Researchers have unearthed a crypto miner trojan Nitrokod. The Turkish-speaking trojan has infected over 111,000 individuals in 11 countries since it started in 2019. The attackers used a fake Google Translate app among several to infect their victims’ devices.
Victims of the Malware Attack
The malware impacted users from Australia, Cyprus, Germany, Greece, Israel, Mongolia, Poland, Sri Lanka, Turkey, the U.K., and the U.S. Nitrokod made spoofed applications of known brands like Google Translate, Yandex Translate, Microsoft Translate, and YouTube Music among others. The group picked applications that didn’t have desktop versions and created fake free desktop versions to attract users.
Some versions of the malicious applications read that it was ‘100 CLEAN’. However, it sent long multi-stage infections of the crypto mining malware.
Delayed Action to Escape Detection
Nitrokod planned the campaign in such a way that after installation, it delayed the infection attack for weeks. It used the extended time to delete the traces of malware from the original source. This was also why researchers took time to detect it as it continued for years in users’ devices.

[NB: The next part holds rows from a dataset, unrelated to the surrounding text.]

(* ===== verification/SprotoArrays.v ===== *)
(** * Arrays on the wire of sproto

    [encode_integer_array] widens its elements in place when the first one comes
    that needs 64 bits; [encode_array] puts the elements the callback delivers
    one after another. *)

From S2P Require Import Prelude SprotoSchema SprotoSchemaProofs SprotoCodec SprotoCodecProofs.
From Stdlib Require Import ZArith Lia.
From stdpp Require Import base numbers list.
#[local] Open Scope Z_scope.
#[local] Open Scope list_scope.
Import Schema Codec.

(** ** Signed integers *)

Definition fits32 (z : Z) : bool := (- 2 ^ 31 <=? z) && (z <? 2 ^ 31).

Lemma fits32_spec z : fits32 z = true <-> - 2 ^ 31 <= z < 2 ^ 31.
Proof. unfold fits32. rewrite andb_true_iff, Z.leb_le, Z.ltb_lt. done. Qed.

Lemma sign_extend z : fits32 z = true -> to_le 8 z = to_le 4 z ++ replicate 4 (if z <? 0 then 255 else 0).
Proof.
  intros H%fits32_spec. rewrite (to_le_app 4 4). f_equal. change (256 ^ Z.of_nat 4) with (2 ^ 32).
  destruct (Z.ltb_spec z 0).
  - by rewrite <- (Z.div_unique z (2 ^ 32) (-1) (z + 2 ^ 32)) by lia.
  - by rewrite Z.div_small by lia.
Qed.

(** The top bit of an unsigned number of [k + 1] bits. *)
Lemma land_top v k : 0 <= k -> 0 <= v < 2 ^ (k + 1) -> (Z.land v (2 ^ k) =? 0) = (v <? 2 ^ k).
Proof.
  intros Hk Hv. rewrite Z.pow_add_r in Hv by lia. change (2 ^ 1) with 2 in Hv.
  assert (Hb : Z.testbit v k = (2 ^ k <=? v)).
  { rewrite Z.testbit_eqb by done. destruct (Z.leb_spec (2 ^ k) v).
    - by rewrite <- (Z.div_unique v (2 ^ k) 1 (v - 2 ^ k)) by lia.
    - by rewrite Z.div_small by lia. }
  destruct (Z.ltb_spec v (2 ^ k)) as [Hlt|Hge].
  - apply Z.eqb_eq. apply Z.bits_inj'. intros n Hn. rewrite Z.land_spec, Z.bits_0, Z.pow2_bits_eqb by done.
    destruct (Z.eqb_spec k n) as [->|]; [|by rewrite andb_false_r]. rewrite Hb.
    destruct (Z.leb_spec (2 ^ n) v); [lia|done].
  - apply Z.eqb_neq. intros E. apply (f_equal (fun z => Z.testbit z k)) in E.
    rewrite Z.land_spec, Z.bits_0, Z.pow2_bits_true, Hb, andb_true_r in E by done. destruct (Z.leb_spec (2 ^ k) v); [done|lia].
Qed.

Lemma negative_word z : fits32 z = true -> negb (Z.land (z mod 2 ^ 32) 0x80000000 =? 0) = (z <? 0).
Proof.
  intros H%fits32_spec. change 0x80000000 with (2 ^ 31). rewrite land_top by (lia || apply Z.mod_pos_bound; lia).
  destruct (Z.ltb_spec z 0).
  - rewrite <- (Z.mod_unique z (2 ^ 32) (-1) (z + 2 ^ 32)) by lia. destruct (Z.ltb_spec (z + 2 ^ 32) (2 ^ 31)); [lia|done].
  - rewrite Z.mod_small by lia. destruct (Z.ltb_spec z (2 ^ 31)); [done|lia].
Qed.

Lemma negative_byte z : fits32 z = true -> negb (Z.land (z / 2 ^ 24 mod 256) 0x80 =? 0) = (z <? 0).
Proof.
  intros H%fits32_spec. change 0x80 with (2 ^ 7). rewrite land_top by (lia || apply Z.mod_pos_bound; lia).
  assert (-128 <= z / 2 ^ 24 < 128) by (split; [apply Z.div_le_lower_bound|apply Z.div_lt_upper_bound]; lia).
  destruct (Z.ltb_spec z 0).
  - assert (z / 2 ^ 24 < 0) by (apply Z.div_lt_upper_bound; lia).
    rewrite <- (Z.mod_unique (z / 2 ^ 24) 256 (-1) (z / 2 ^ 24 + 256)) by lia. destruct (Z.ltb_spec (z / 2 ^ 24 + 256) (2 ^ 7)); [lia|done].
  - pose proof (Z.div_pos z (2 ^ 24) ltac:(lia) ltac:(lia)). rewrite Z.mod_small by lia. destruct (Z.ltb_spec (z / 2 ^ 24) (2 ^ 7)); [done|lia].
Qed.

(** ** Widening in place *)

Definition ints (w : nat) (zs : list Z) : list Z := concat (to_le w <$> zs).

Lemma ints_app w a b : ints w (a ++ b) = ints w a ++ ints w b.
Proof. unfold ints. by rewrite fmap_app, concat_app. Qed.
Lemma ints_cons w z zs : ints w (z :: zs) = to_le w z ++ ints w zs.
Proof. done. Qed.
Lemma length_ints w zs : length (ints w zs) = (w * length zs)%nat.
Proof.
  unfold ints. rewrite (length_chunks w), length_fmap; [done|]. apply Forall_forall. intros b (z & -> & _)%list_elem_of_fmap. apply le_length.
Qed.

Lemma rearrange_ok zs : forall pre rest header, Forall (fun z => fits32 z = true) zs -> header + 1 = len pre ->
  (4 * length zs <= length rest)%nat ->
  rearrange (length zs) (pre ++ ints 4 zs ++ rest) header = Ok (pre ++ ints 8 zs ++ drop (4 * length zs) rest).
Proof.
  induction zs as [|z zs IH] using rev_ind; intros pre rest header HF Hh Hl; [done|].
  apply Forall_app in HF as [HF Hz]. apply Forall_cons in Hz as [Hz _]. rewrite length_app in *. cbn [length] in *.
  replace (length zs + 1)%nat with (S (length zs)) by lia. cbn [rearrange]. cbv zeta.
  rewrite !ints_app, !ints_cons. cbn [ints fmap list_fmap concat]. rewrite !app_nil_r, <- !app_assoc.
  pose proof (length_ints 4 zs) as H4.
  rewrite (app_assoc pre), (read_at _ (to_le 4 z)), bind_ret by (rewrite ?len_app, ?len_le; unfold len in *; lia).
  destruct (split_front (to_le 4 z ++ rest) (4 * length zs)) as (r1 & r' & Er & Hr1); [rewrite length_app, le_length; lia|].
  assert (Hr' : length r' = (length rest + 4 - 4 * length zs)%nat) by (apply (f_equal length) in Er; rewrite !length_app, le_length in Er; lia).
  destruct (split_front r' 8) as (r2 & r3 & -> & Hr2); [lia|]. destruct (split_front r2 4) as (ra & rb & -> & Hra); [lia|]. rewrite length_app in Hr2.
  rewrite Er, <- (app_assoc pre), <- !app_assoc.
  rewrite (app_assoc pre), (app_assoc (pre ++ _)), (write_at _ ra _ (to_le 4 z)), bind_ret by (rewrite ?le_length, ?len_app; unfold len in *; lia).
  assert (Hs : arr_get (((pre ++ ints 4 zs) ++ r1) ++ to_le 4 z ++ rb ++ r3) (header + 1 + Z.of_nat (length zs) * 8 + 3) = Ok (z / 2 ^ 24 mod 256)).
  { replace (header + 1 + Z.of_nat (length zs) * 8 + 3) with (len ((pre ++ ints 4 zs) ++ r1) + 3) by (rewrite !len_app; unfold len in *; lia).
    cbn [to_le app]. rewrite get_at3, !Z.div_div by lia. done. }
  rewrite Hs, bind_ret, negative_byte by done. unfold uint32_to_uint64.
  rewrite (app_assoc _ (to_le 4 z)), (write_at _ rb r3), bind_ret by (rewrite ?length_replicate, ?len_app, ?len_le; unfold len in *; lia).
  rewrite <- !app_assoc. rewrite (app_assoc (to_le 4 z)), <- sign_extend by done.
  rewrite (IH pre (r1 ++ to_le 8 z ++ r3) header HF Hh) by (rewrite !length_app, le_length; lia).
  do 3 f_equal. rewrite drop_app_ge, Hr1, Nat.sub_diag, drop_0 by lia. f_equal.
  assert (Hd : drop (4 * length zs + 8) (to_le 4 z ++ rest) = r3).
  { rewrite Er. rewrite !app_assoc, <- (app_assoc r1), drop_app_ge by (rewrite !length_app; lia). rewrite !length_app.
    by replace (4 * length zs + 8 - (length r1 + (length ra + length rb)))%nat with 0%nat by lia. }
  rewrite <- Hd, drop_app_ge by (rewrite le_length; lia). rewrite le_length. f_equal. lia.
Qed.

After the installation of the infected application, it would ask for an update that would start a four-stage attack sequence. The malware is dropped in the seventh stage of the attack. Each dropper made the next dropper in the sequence run in the device. This worked itself out in six stages with regular delayed intervals to clear the evidence of the malware.
The programming of the application
An unsuspecting user would download and install a translation app which would function just like any other as it is made using a Chromium-based framework. It would work then in seven stages including Web Installer, Installer, Delayed Dropper, Scheduled Tasks and Log clearing, VM tests with Firewall and Defender Exclusions, Miner dropper and finally, Cryptomining Malware – powermanager.exe. After the seventh stage, the app is connected to its Command and Control Server (C&C).
The C&C is controlled by cyber criminals and is used to mine cryptocurrencies. The finding was made by Check Point’s Infinity XDR (Extended Detection and Response platform).
Sending user data to the host
The infection would get downloaded in the first stage following which the installer would send a Post Install message to the Nitrokod domain. In the final stage, the application collected data from the user’s device and sends it to the host. The data includes:
Last user event in minutes, time spent on the machine, list of the security products installed on the device, minutes passed since the last startup, version of the “Powermanager.exe” malware, version of the XMRig, the GUID of the machine, number of processor cores, a generated identifier of the device and the value of the registration key, “SOFTWARE\Microsoft\Update\reference.”